Music: Practice & Theory Asked by user34288 on February 2, 2021

I heard this somewhere and was wondering if it’s true that women’s voices are one octave higher than men’s?

5 Answers

A males C3 is equivalent to a females A3 and that is close to the difference between the two voices. I would say children(boys and girls) are closer to an octave higher than male voices as they talk around a C4 while men talk at C3. Women talk around A3 in general.

Answered by Lord Chold on February 2, 2021

The answer is definitely yes. Not because of the relative ranges. It's simply an innate characteristic and very easily demonstrated. Play C3 and ask a male to sing it. Then ask a female to audio match his pitch.

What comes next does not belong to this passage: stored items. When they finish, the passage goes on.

(** A request left running runs: it has lost its effect, or it does in place of
    its call what that would do now. *)
Lemma rule_late s q l1 l2 :
  rule_inv s → late_inv (λ _, True) s → s_late s = l1 ++ q :: l2 → s_clock s < 2 ^ 63 - 1 →
  rule_inv (do_late s q (l1 ++ l2)).
Proof using All.
  intros Hi Hlt Hq Hclk. destruct (do_late_view s q (l1 ++ l2)) as (F1 & F2 & F3 & _).
  pose proof (hist_late s q (l1 ++ l2)) as Hhist.
  destruct (li_late _ _ Hlt q ltac:(rewrite Hq; set_solver) I) as [Hsp|Hag].
  - apply (rule_same s); [done|by rewrite F1, spent_idle| |lia|done]. rewrite Hhist.
    destruct (lr_op q) as [g|a]; cbn; [by rewrite app_nil_r|].
    rewrite decide_False, app_nil_r; [done|]. unfold put_applies. cbn in Hsp. lia.
  - destruct (again_client s q Hag) as (p & b & Hc & Hop & Hnet & Hret).
    destruct (ri_clients _ Hi _ _ Hc) as (_ & Hrel & _). cbn in Hrel.
    destruct (do_exec_view s (lr_cid q) p b) as (E1 & E2 & E3 & _).
    pose proof (rule_exec s (lr_cid q) p b Hi Hc Hnet Hclk) as Hex.
    assert (lr_cid q < length (s_clients s))%nat as Hlen by (by eapply lookup_lt_Some).
    apply (rule_frame (do_exec s (lr_cid q) p b) _ (lr_cid q) (MkClient p (Some b))); [done|..].
    + by rewrite F1, E1, Hop.
    + by rewrite Hhist, hist_exec, Hop.
    + lia.
    + by rewrite F2, E2, list_insert_insert_eq, list_insert_id.
    + rewrite F3, <-E3.
      eapply client_ok_again; [|by apply Hrel| |done|done].
      * apply (ri_clients _ Hex (lr_cid q)). rewrite E2. by apply list_lookup_insert_eq.
      * done.
Qed.

Lemma rule_step s s' :
  rule_inv s → late_inv (λ _, True) s → step s s' → R s s' → s_clock s < 2 ^ 63 - 1 → rule_inv s'.
Proof using All.
  intros Hi Hlt Hstep HR Hclk. pose proof (rule_hist_ok s Hi ltac:(lia)) as Hok.
  pose proof Hi as [Hsrv Hwf Hlen Hcids HH Hcl].
  destruct Hstep as [c p p' Hc Hl|c p op Hc Hop|c p b Hc Hnet|c p b left Hc|c p b r t res Hc Hnet Hit|
    q l1 l2 Hq];
    [| |by apply rule_exec|pose proof (cs_fail CS _ _ _ _ _ HR) as Hrel| |by apply rule_late];
    (eapply (rule_frame s _ c); [done|done|done|cbn; lia|done|]); cbn [s_clock do_fail do_local
      do_invoke do_return].
  - eapply client_ok_time; [|eapply (cs_local CS); try done]; [lia|].
    intros c' q Hq. apply (Hcl c' _ Hq).
  - eapply client_ok_time; [|split_and!; [done|done|left]; split; [apply (Hcl c _ Hc)|done]]. lia.
  - eapply (client_ok_time _ (s_clock s)); [lia|]. by eapply client_ok_again; [apply (Hcl c _ Hc)|..].
  - destruct (Hcl c _ Hc) as (Hop & Hret & Hcase). unfold client_ok. cbn in *.
    destruct Hcase as [[_ Hans]|(a & Ha & Hver & He & Hm & Hn)]; [by eapply Hans|].
    rewrite Hnet in Hn. destruct Hn as [[-> HJ]|[-> Hr]]; cbn in Hit.
    + rewrite decide_False in Hit by (by intros [? _]). by injection Hit as <-.
    + rewrite decide_True in Hit by done. injection Hit as <-. auto.
Qed.

Lemma rule_puts_due s : rule_inv s → s_clock s < 2 ^ 63 → puts_due (λ _, True) s.
Proof using All.
  intros Hi Hclk c p a Hc Hop _. rewrite (ri_srv _ Hi).
  eapply (cs_due CS); [by apply rule_hist_ok|by apply (ri_hinv _ Hi)|apply (ri_clients _ Hi _ _ Hc)|done].
Qed.

(** A run whose steps all satisfy [R]. *)
Definition step_in (s s' : Sys P) : Prop := step s s' ∧ R s s'.

Definition reachable_in (ps : list P) (s : Sys P) : Prop := rtc step_in (init_sys ps) s.

Lemma reachable_in_reachable ps s : reachable_in ps s → reachable ps s.
Proof using. apply rtc_subrel. by intros x y [? _]. Qed.

(** The rule. *)
Theorem client_rule ps s :
  (∀ c p, ps !! c = Some p → J c p [] 0) → Hinv [] →
  reachable_in ps s → s_clock s < 2 ^ 63 → rule_inv s.
Proof using All.
  intros Hps H0 Hr Hclk. cut (rule_inv s ∧ late_inv (λ _, True) s); [by intros []|]. revert s Hr Hclk.
  refine (rtc_ind_r (λ s, s_clock s < 2 ^ 63 → rule_inv s ∧ late_inv (λ _, True) s) _ _ _).
  - intros _. split; [|apply late_inv_init].
    split; cbn; try done; [constructor|intros q Hq; by apply elem_of_nil in Hq|].
    intros c cl. rewrite list_lookup_fmap. intros (p & Hp & ->)%fmap_Some. by apply Hps.
  - intros s1 s2 Hr [Hstep HR] IH Hclk. rewrite (step_clock _ _ Hstep) in Hclk.
    destruct (IH ltac:(lia)) as [Hi Hl]. split.
    + apply (rule_step s1); [done|done|done|done|lia].
    + apply (late_inv_step _ s1); [done|lia|by apply rule_puts_due; [|lia]|done].
Qed.
End Rule.

(** A network without losses, and one with. *)
Definition no_loss {P} (s s' : Sys P) : Prop := ∀ c p b left, s' ≠ do_fail s c p b left.
Definition net_steps {P} (reliable : bool) (s s' : Sys P) : Prop :=
  reliable = true → no_loss s s'.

Her response will be middle C, C4. Q.E.D.!

Answered by Graham on February 2, 2021

Yes, that's broadly true. A soprano can squeeze out a top C, above the treble clef, a tenor can just about manage the C an octave lower. Basses can approach C below the bass stave (Mahler asks for a Bb!), the deeper female voices have a similar lower limit an octave higher.

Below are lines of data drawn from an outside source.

(** [Blocked]: a clerk whose RPCs were not answered is still waiting. *)
Inductive Outcome (A : Type) :=
| Ret (x : A) (s : TestSt)
| Fatal (msg : FatalMsg)
| Blocked.
Arguments Ret {A}.
Arguments Fatal {A}.
Arguments Blocked {A}.

Definition TestM (A : Type) : Type := TestSt → Outcome A.

Definition ret {A} (x : A) : TestM A := λ s, Ret x s.
Definition Fatalf {A} (msg : FatalMsg) : TestM A := λ _, Fatal msg.
Definition tbind {A B} (m : TestM A) (f : A → TestM B) : TestM B := λ s,
  match m s with
  | Ret x s => f x s
  | Fatal msg => Fatal msg
  | Blocked => Blocked
  end.

Declare Scope test_scope.
Delimit Scope test_scope with test.
Notation "x <- m ; k" := (tbind m (λ x, k))
  (at level 100, m at next level, right associativity) : test_scope.
Notation "' p <- m ; k" := (tbind m (λ x, match x with p => k end))
  (at level 100, p pattern, m at next level, right associativity) : test_scope.
Open Scope test_scope.

(** [time.Since(t0)] on the monotonic clock. *)
Definition now : TestM Z := λ s,
  Ret (ts_now s) (MkTestSt (ts_kv s) (ts_net s) (ts_ops s) (ts_oplog s) (ts_now s + 1)).

(** [Config.OpInc] on an [int32]. *)
Definition OpInc : TestM unit := λ s,
  Ret () (MkTestSt (ts_kv s) (ts_net s) ((ts_ops s + 1 + 2 ^ 31) `mod` 2 ^ 32 - 2 ^ 31)
            (ts_oplog s) (ts_now s)).

Definition Append (o : LogOp) : TestM unit := λ s,
  Ret () (MkTestSt (ts_kv s) (ts_net s) (ts_ops s) (ts_oplog s ++ [o]) (ts_now s)).

(** [IKVClerk.Get] and [Put] of the clerk under test. *)
Definition IKVClerk_Get (key : string) : TestM (string * Tversion * Err) := λ s,
  match ts_net s with
  | [] => Blocked
  | o :: net =>
      match Clerk_Get o (ts_kv s) key with
      | Some r => Ret (gr_Value r, gr_Version r, gr_Err r)
                    (MkTestSt (ts_kv s) net (ts_ops s) (ts_oplog s) (ts_now s))
      | None => Blocked
      end
  end.

Definition IKVClerk_Put (key value : string) (version : Tversion) : TestM Err := λ s,
  match ts_net s with
  | [] => Blocked
  | o :: net =>
      match Clerk_Put o (ts_kv s) key value version with
      | (kv, Some err) => Ret err (MkTestSt kv net (ts_ops s) (ts_oplog s) (ts_now s))
      | (_, None) => Blocked
      end
  end.

(** *** TestClerk *)

Definition TestClerk_Put (key value : string) (version : Tversion) : TestM Err :=
  _ <- OpInc; IKVClerk_Put key value version.

Definition TestClerk_Get (key : string) : TestM (string * Tversion * Err) :=
  _ <- OpInc; IKVClerk_Get key.

(** *** porcupine.go: [ts.Get], [ts.Put] and the functions [Get], [Put] *)

Definition get_op (key : string) (start fin cli : Z) (val : string) (ver : Tversion) (err : Err)
    : LogOp :=
  MkLogOp (MkKvInput 0 key "" 0) (MkKvOutput val ver err) start fin cli.

Definition put_op (key value : string) (version : Tversion) (start fin cli : Z) (err : Err)
    : LogOp :=
  MkLogOp (MkKvInput 1 key value version) (MkKvOutput "" 0 err) start fin cli.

This all gets a bit complicated in popular music where some women don't use their head register at all, and men often use their falsetto rather than a full-bodied tenor sound. So if you're publishing song copies for generic male and female voices, it might be sensible to print the female version a 5th or 6th higher than the male.

This is all very general rule-of-thumb stuff though. Choose the right key for the individual singer, not their gender.

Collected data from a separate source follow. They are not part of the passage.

(* ===== verification/KvTestProof.v ===== *)
(** * What the concurrent test clients keep

    The invariants of [OneClientPut] and [OneClientAppend] in the form
    [KvRule.v] asks for: what a client knows of the history of applied [Put]s
    between two calls of its clerk. *)
From S2P Require Import Prelude Strs Rpc KvSrv KvModel Clerk KvSys KvLate KvRule Json KvTest.

(** ** JSON values *)

#[export] Instance EntryV_laws : JsonLaws EntryV.
Proof.
  split. intros [i v] Hok. unfold Unmarshal, Marshal, EntryV_json. cbn [ev_Id ev_V].
  pose proof (read_pair_app "Id" "V" (i, v) "") as H. rewrite app_str_nil_r in H.
  rewrite H. unfold read_all. cbn [mbind option_bind fst snd].
  rewrite (decide_True (P := "" = "")) by done. cbn [mbind option_bind fst snd].
  by rewrite decide_True.
Qed.

#[export] Instance entries_laws : JsonLaws (list entry).
Proof.
  split. intros es Hok. unfold Unmarshal, Marshal, entries_json.
  pose proof (read_array_app "Id" "N" (entry_pair <$> es) "") as H. rewrite app_str_nil_r in H.
  rewrite H. unfold read_all. cbn [mbind option_bind].
  rewrite (decide_True (P := "" = "")) by done. cbn [mbind option_bind].
  rewrite decide_True.
  - f_equal. rewrite <-list_fmap_compose. rewrite <-(list_fmap_id es) at 2.
    apply list_fmap_ext. by intros ? [].
  - rewrite Forall_fmap. exact Hok.
Qed.

(** ** OneClientPut *)

Section Puts.
Context (reliable : bool) (n : nat) (ka : list string) (randomkeys : bool).
(** Every [Put] writes its client and its version, on a key of the test. *)
Definition put_of (q : nat * PutArgs) : Prop :=
  (q.1 < n)%nat ∧ pa_Key q.2 ∈ ka ∧
  pa_Value q.2 = Marshal (MkEntryV (Z.of_nat q.1) (pa_Version q.2)).

Definition puts_hist (H : History) : Prop := Forall put_of H.

(** The answer [err] to a [Put] that is being checked counts for [x] more. *)
Definition counted (res : ClntRes) (m : Z) : Prop :=
  0 <= Nok res <= m ∧ m <= Nok res + Nmaybe res ∧ (reliable = true → Nmaybe res = 0).

Definition written (k : string) (H : History) : Prop := 0 < len (on_key k H).

(** [v] is a version the key has had; it is not 0 when the key was written. *)
Definition had (k : string) (v : Tversion) (H : History) : Prop :=
  (v = 0 ∨ written k H) ∧ v <= len (on_key k H).

Definition put_pc_ok (c : nat) (p : PutClient) (H : History) : Prop :=
  let m := len (mine c H) in
  match q_pc p with
  | QSelect | QDone => counted (q_res p) m
  | QPut k ver => k ∈ ka ∧ had k ver H ∧ counted (q_res p) m
  | QGet k ver err =>
      k ∈ ka ∧ written k H ∧
      (err = OK ∧ (c, MkPutArgs k (Marshal (MkEntryV (Z.of_nat c) ver)) ver) ∈ H ∧
         counted (q_res p) (m - 1) ∨
       err = ErrMaybe ∧ reliable = false ∧
         counted (MkClntRes (Nok (q_res p)) (Nmaybe (q_res p) + 1)) m ∨
       err = ErrVersion ∧ counted (q_res p) m)
  | QFatal _ => False
  end.

Record put_ok (c : nat) (p : PutClient) (H : History) : Prop := {
  po_me : q_me p = c ∧ (c < n)%nat ∧ q_ka p = ka ∧ q_randomkeys p = randomkeys;
  po_verm k v : q_verm p !! k = Some v → had k v H;
  po_done : 0 < Nok (q_res p) + Nmaybe (q_res p) → randomkeys = false →
    ∃ k, head ka = Some k ∧ written k H;
  po_key k ver err : q_pc p = QPut k ver ∨ q_pc p = QGet k ver err →
    randomkeys = false → head ka = Some k;
  po_pc : put_pc_ok c p H;
}.

(** The history of no key gets shorter. *)
Definition grows (H H' : History) : Prop := ∀ k, len (on_key k H) <= len (on_key k H').

Lemma grows_refl H : grows H H.
Proof using. by intros k. Qed.

Lemma grows_snoc H q : grows H (H ++ [q]).
Proof using. intros k. destruct q as [c a]. rewrite on_key_snoc. unfold len. rewrite length_app. lia. Qed.

Lemma written_grows k H H' : grows H H' → written k H → written k H'.
Proof using. intros Hg. specialize (Hg k). unfold written. lia. Qed.

Lemma had_grows k v H H' : grows H H' → had k v H → had k v H'.
Proof using.
  intros Hg [Hv Hle]. split; [|specialize (Hg k); lia].
  destruct Hv; [by left|right; by eapply written_grows].
Qed.

Lemma written_new H c a : written (pa_Key a) (H ++ [(c, a)]).
Proof using.
  unfold written. rewrite on_key_snoc, decide_True, len_snoc by done.
  pose proof (on_key_len (pa_Key a) H). lia.
Qed.

Lemma mine_other c H c' a : c' ≠ c → mine c (H ++ [(c', a)]) = mine c H.
Proof using. intros Hne. by rewrite mine_snoc, decide_False, app_nil_r. Qed.

Lemma mine_own c H a : len (mine c (H ++ [(c, a)])) = len (mine c H) + 1.
Proof using. by rewrite mine_snoc, decide_True, len_snoc. Qed.

(** The history grows by a [Put] of another client. *)
Lemma put_ok_stable c p H c' a : c' ≠ c → put_ok c p H → put_ok c p (H ++ [(c', a)]).
Proof using.
  intros Hne [Hme Hverm Hdone Hkey Hpc].
  pose proof (grows_snoc H (c', a)) as Hg.
  pose proof (λ k, written_grows k _ _ Hg) as Hw. pose proof (λ k v, had_grows k v _ _ Hg) as Hh.
  split; [done|naive_solver|naive_solver|done|].
  unfold put_pc_ok in *. rewrite mine_other by done.
  destruct (q_pc p) as [|k ver|k ver err| |msg]; [done|naive_solver| |done|done].
  destruct Hpc as (H1 & H2 & H3). split_and!; [done|auto|].
  rewrite elem_of_app. naive_solver.
Qed.

(** The value a [Get] returns is that of the last [Put] of the key. *)
Lemma get_of_hist H k :
  hist_ok H → puts_hist H → written k H →
  ∃ c a, on_key k H !! (Z.to_nat (len (on_key k H) - 1)) = Some (c, a) ∧
    pa_Version a = len (on_key k H) - 1 ∧
    Get (kv_of H) (MkGetArgs k) =
      MkGetReply (Marshal (MkEntryV (Z.of_nat c) (pa_Version a))) (len (on_key k H)) OK.
Proof using.
  intros [Hwf Hlen] Hputs Hw. unfold written, len in Hw.
  destruct (on_key k H) as [|q0 l0] eqn:Hk; [by cbn in Hw|].
  rewrite <-Hk in *. pose proof (on_key_len k H) as Hb.
  destruct (list.last (on_key k H)) as [[c a]|] eqn:Hl.
  2: { apply last_None in Hl. congruence. }
  rewrite last_lookup in Hl. unfold len in *. exists c, a.
  replace (Z.to_nat (Z.of_nat (length (on_key k H)) - 1)) with (pred (length (on_key k H))) by lia.
  pose proof (hist_versions H k _ c a Hwf ltac:(unfold len; lia) Hl) as Hver.
  split_and!; [done|lia|].
  unfold Get. cbn [ga_Key]. rewrite kv_of_store by (done || unfold len; lia).
  rewrite last_lookup, Hl.
  cbn [fmap option_fmap option_map e_value e_version snd].
  apply list_elem_of_lookup_2, list_elem_of_filter in Hl as [_ Hin].
  unfold puts_hist in Hputs. rewrite list.Forall_forall in Hputs.
  destruct (Hputs _ Hin) as (_ & _ & Hv). cbn [fst snd] in Hv. by rewrite Hv.
Qed.

(** A client moves on within the loop. *)
Lemma put_ok_move c p H H' pc :
  put_ok c p H → grows H H' →
  (∀ k ver err, pc = QPut k ver ∨ pc = QGet k ver err → randomkeys = false →
     head ka = Some k) →
  put_pc_ok c (q_at p pc) H' → put_ok c (q_at p pc) H'.
Proof.
  intros [Hme Hverm Hdone Hkey Hpc] Hg Hk Hpc'.
  pose proof (λ k, written_grows k _ _ Hg) as Hw. pose proof (λ k v, had_grows k v _ _ Hg) as Hh.
  split; cbn; [done|naive_solver..].
Qed.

Answered by Laurence Payne on February 2, 2021

Well, if you compare the ranges of male and female voice types you will see that the female types are one octave higher than the male types. This means that the highest female voice is in general one octave higher than the highest male voice, and the same for the lowest. In classical music this might be a good generalization, because composers often try to explore the singer's range. So the soprano voice can be really one octave higher than the tenor voice, for example.

In popular music I don't believe it's true. You hardly see women singing above F5 or G5, while tenors, like Bruno Mars for example, easily reach A4 or C5. At the same time, you can find women (not only contraltos) singing around F3 and G3, but I can't think of any popular song these days where a male singer reaches one octave lower than this.

In terms of speech I don't believe it is true either. I don't have references for this, but try to talk one octave higher than you do and think of a woman who talks at this pitch (or do the opposite if you are a woman). I bet it will sound too high (or too low). It could only sound OK if you have a very low (or very high) voice, but these are extreme cases, not the average.

So, in terms of voice types it's indeed true, but I don't think that's the case most of the times.

Answered by coconochao on February 2, 2021

Yes, roughly. The standard ranges are often listed as:

  • Bass: E2-E4
  • Baritone: A2-A4
  • Tenor: C3-C5
  • Contralto: F3-F5
  • Mezzo-soprano: A3-A5
  • Soprano: C4-C6

You can see that the three women's ranges are one octave above the corresponding men's, with one slight exception.

Of course, everyone's voice is unique and few people fit cleanly into these categories. Trained men frequently have a little more than the two octaves listed, and women frequently have at least half an octave more. But in general, you can fairly safely categorize voices as high, middle, or low, and think of women as being one octave above men. A great deal of vocal music is written gender-agnostic, assuming that men and women will simply pick the appropriate octave.